PlayStation III Architecture

Of course the real work is going to be in the tool chain icon_wink.gif

Turning a sequential piece of C code into packets that can be effectively executed on these APUs is going to be a challenge for the compiler writers.

Gubbi, if Intel made x86 a performance king and of Itanium 2 a nice beast in Integer and especially FP processing, maybe Sony + IBM + Toshiba can do something nice with CELL too ;)
 
I am reading up on PVM since you mentioned it Maf... in this case part will be handled in software and part in HW... this is something thoguht when designing the architecture, not an afterthought...
 
Panajev2001a said:
archie, they're tiff... install a quicktime plugin or alternatiff a tif file viewer...

Yeah I realized that after I switched to using my Mac and realized my QT on my PC had Tiff viewing turned off... :oops:
 
That changes very little about the concept, not to say nothing.

Personally I think low level virtual machines are the wrong approach to computing in heterogenous network environments though, wether implemented in soft or hardware.

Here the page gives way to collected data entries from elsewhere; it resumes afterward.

Lemma inode_addrs_spec fuel : forall e x ft nid v o idx, ready n (iw_st x) -> 0 <= o -> 0 <= idx <= Z.of_nat (length (iw_blk x)) ->
  Z.of_nat (length (iw_blk x)) - idx < Z.of_nat fuel ->
  post (chk_inode_addrs c chk_inode fuel e x ft nid v o idx) (fun x' => Grown (iw_st x) (iw_st x')).
Proof.
  induction fuel as [|fuel IH]; intros e x ft nid v o idx R Ho Hi Hf; [lia|]. cbn [chk_inode_addrs]. pstep.
  pstep; [|by apply grown_refl, R]. apply post_read; [fueled|]. intros a1 Ha%get_le32_inside. unfold ofs_i_addr in Ha.
  eapply post_bind; [by apply chk_addr_spec|]. intros [cl w] G; cbn [snd] in G. apply post_read; [fueled|]. intros b Hb.
  assert (length b = length (iw_blk x)) as Hl by (destruct cl; [by eapply wr_list_length|by injection Hb as <-]).
  eapply (post_after _ iw_st); [exact G|]. apply (IH e {| iw := wk_with_child w _; iw_blk := b; iw_fix := _ |}); cbn [iw_blk]; [|lia..].
  by eapply grown_ready.
Qed.

Lemma sub_node_spec inode ft t w nid : ready n (wk_st w) -> (T = true -> ft <> F2FS_FT_MAX) ->
  post (chk_sub_node c chk_inode inode ft t w nid) (fun r => Grown (wk_st w) (wk_st r.2)).
Proof.
  intros R Hft. destruct t; cbn [chk_sub_node]; try done; [by apply direct_spec|by apply indirect_spec|by apply double_indirect_spec].
Qed.
Lemma nid_span_fueled b t : fueled (inode_nid_span b t).
Proof. unfold inode_nid_span. fueled. Qed.
#[local] Hint Resolve nid_span_fueled : fueled.

Lemma inode_nids_spec k : forall x ft i, ready n (iw_st x) -> (T = true -> ft <> F2FS_FT_MAX) ->
  post (chk_inode_nids c chk_inode k x ft i) (fun x' => Grown (iw_st x) (iw_st x')).
Proof.
  induction k as [|k IH]; intros x ft i R Hft; cbn [chk_inode_nids]; [by apply grown_refl, R|].
  pstep. pstep; [pstep; by apply (IH (iw_child x _))|].
  eapply post_bind; [by apply sub_node_spec|]. intros [ret w] G; cbn [snd] in G. pose proof (grown_ready _ _ _ _ _ _ G R) as R1.
  pstep; [eapply (post_after _ iw_st); [exact G|]; by apply (IH (iw_with_walk x (wk_count w)))|].
  do 2 (apply post_read; [fueled|]; intros ? _). eapply (post_after _ iw_st); [exact G|].
  by apply (IH (iw_child {| iw := w; iw_blk := _; iw_fix := _ |} _)).
Qed.

Lemma inode_blocks_spec x nid ft ni o e : ready n (iw_st x) -> 0 <= o -> (T = true -> ft <> F2FS_FT_MAX) ->
  post (inode_blocks c chk_inode x nid ft ni o e) (fun x' => Grown (iw_st x) (iw_st x')).
Proof.
  intros R Ho Hft. unfold inode_blocks, max_file_size. apply post_read; [fueled|]. intros m _.
  eapply post_bind; [apply set_szchk_spec, R|]. intros st1 G1.
  eapply post_bind; [apply inode_addrs_spec; [exact (grown_ready _ _ _ _ _ _ G1 R)|done|cbn; lia..]|]. intros x2 G2.
  pose proof (grown_trans _ _ _ _ _ _ G1 G2) as G3. eapply (post_after _ iw_st); [exact G3|].
  apply inode_nids_spec; [exact (grown_ready _ _ _ _ _ _ G3 R)|done].
Qed.

Lemma contents_spec x nid ft ni compr cl sz : ready n (iw_st x) -> (T = true -> ft <> F2FS_FT_MAX) ->
  post (inode_contents c chk_inode x nid ft ni compr cl sz) (fun x' => Grown (iw_st x) (iw_st x')).
Proof.
  intros R Hft. unfold inode_contents, get_extent_info. pstep; [by apply grown_refl, R|]. apply post_read; [fueled|]. intros ei _.
  eapply post_bind; [apply inode_extra_spec; exact (proj1 R)|]. intros x1 G1. pstep.
  eapply post_bind; [apply inode_casefold_spec, G1|]. intros x2 G2. pose proof (grown_trans _ _ _ _ _ _ G1 G2) as G3.
  pose proof (grown_ready _ _ _ _ _ _ G3 R) as R3. pstep. pose proof (u16_range a) as [? _].
  pstep; [eapply (post_after _ iw_st); [exact G3|]; apply inline_data_spec, R3|]. pstep.
  pstep; [eapply (post_after _ iw_st); [exact G3|]; by apply inline_dentry_spec|].
  unfold file_is_encrypt, is_compr_rel. do 3 (apply post_read; [fueled|]; intros ? _).
  eapply (post_after _ iw_st); [exact G3|]. by apply inode_blocks_spec.
Qed.

Lemma counts_spec x compr k1 k2 : fsck_wf (iw_st x) -> post (inode_counts c x compr k1 k2) (fun x' => Grown (iw_st x) (iw_st x')).
Proof.
  intros W. pose proof (grown_refl _ W) as G. unfold inode_counts. set (x0 := iw_child x _). change (iw_st x) with (iw_st x0) in G |- *.
  eapply (post_bind _ _ (fun x' => Grown (iw_st x0) (iw_st x'))); [psteps; repaired G|]. intros x1 G1.
  eapply (post_bind _ _ (fun x' => Grown (iw_st x0) (iw_st x'))); [psteps; repaired G1|]. intros x2 G2. psteps; repaired G2.
Qed.

Lemma crc_fueled crc b p len : fueled (f2fs_cal_crc32 crc b p len).
Proof.
  unfold f2fs_cal_crc32. case_match; [done|]. revert crc p. induction (Z.to_nat len); intros; cbn [f2fs_cal_crc32_loop]; fueled.
Qed.
#[local] Hint Resolve crc_fueled : fueled.
Lemma inode_chksum_fueled seed b : fueled (f2fs_inode_chksum seed b).
Proof. unfold f2fs_inode_chksum. fueled. Qed.
#[local] Hint Resolve inode_chksum_fueled : fueled.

Inside a single computer with a very limited set of architectures hiding below the single instruction set it is fine though, since the scheduler can be designed with intimate knowledge of all the different configurations it can direct instructions to.
 
I do not see it as totally Virtual Machine based thinking about it...

the ISA is the same as it is between a Pentium III and a Pentium IV for the most part... we could build a Pentium 4 with only one fast ALU, that would not make it not execute x86 code anymore or Pentium 4 optimized code... this is how I see it regarding the difference in execution units from different implementation of CELL for PDAs, consoles, TVs. etc...

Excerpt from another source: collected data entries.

(** Storing [blkaddr] as the first address of the inode. *)
Definition set_first_addr (inode : list Z) (blkaddr : Z) : res (list Z) :=
  extra ← __get_extra_isize inode;
  set_le32 inode (ofs_i_addr + 4 * extra) blkaddr.

(** A block with [data] as the first block of the file: the volume and the inode. *)
Definition first_block (v : vol) (inode data : list Z) (type : Z) : res (vol * list Z) :=
  ino ← get_le32 inode ofs_ino;
  ni ← vol_node_info v ino;
  '(ret, blkaddr, s) ← reserve_new_block (v_seg v) NULL_ADDR (set_summary ino 0 (ni_version ni)) type false;
  _ ← assert_ (ret =? 0);
  v ← vol_write (with_seg v s) blkaddr data;
  inode ← set_first_addr inode blkaddr;
  Ok (v, inode).

Definition make_empty_dir (v : vol) (inode : list Z) : res (vol * list Z) :=
  ino ← get_le32 inode ofs_ino;
  pino ← get_le32 inode ofs_i_pino;
  dent_blk ← empty_dentry_blk ino pino;
  first_block v inode dent_blk CURSEG_HOT_DATA.

Definition set_flag8 (b : list Z) (ofs f : Z) : res (list Z) := i ← rd b ofs; wr b ofs (u8 (Z.lor i f)).

Definition page_symlink (v : vol) (inode symname : list Z) (symlen : Z) : res (vol * list Z) :=
  m ← MAX_INLINE_DATA (v_feature v) inode;
  target ← rd_bytes symname 0 (Z.to_nat symlen);
  if u64 (symlen + 1) <=? m then
    inode ← set_flag8 inode ofs_i_inline F2FS_INLINE_DATA;
    inode ← set_flag8 inode ofs_i_inline F2FS_DATA_EXIST;
    a ← inline_data_addr inode;
    inode ← wr_list inode a target;
    Ok (v, inode)
  else
    data_blk ← wr_list (replicate 4096 0) 0 target;
    first_block v inode data_blk CURSEG_WARM_DATA.

(** [strlen]: the number of bytes before the terminator. *)
Fixpoint c_strlen (s : list Z) : res Z :=
  match s with
  | [] => Oob
  | x :: s => if x =? 0 then Ok 0 else n ← c_strlen s; Ok (1 + n)
  end.
Definition c_tolower (x : Z) : Z := if (65 <=? x) && (x <=? 90) then x + 32 else x.
(** [!strncasecmp(a, b, n)] *)
Fixpoint strncaseeq (n : nat) (a b : list Z) : res bool :=
  match n with
  | O => Ok true
  | S n =>
      match a, b with
      | x :: a, y :: b => if c_tolower x =? c_tolower y then (if x =? 0 then Ok true else strncaseeq n a b) else Ok false
      | _, _ => Oob
      end
  end.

The other trick about the absolute timer is not something that we should weep about either...

The rest is intelligent packet routing done by the PUs ( RISC CPUs ) and other embedded routing logic and packets passing... it is not like a VM... we're not interpreting another language on the fly... It might seem stupid, but I fail to see how this approach resemble using Virtual Machines and why it is bad in your opinion...
 
Panajev2001a said:
the ISA is the same as it is between a Pentium III and a Pentium IV for the most part...

High end x86 processors are a good example, the x86 instruction set presents nothing more than a clunky virtualization of their architecture.

we could build a Pentium 4 with only one fast ALU, that would not make it not execute x86 code anymore or Pentium 4 optimized code...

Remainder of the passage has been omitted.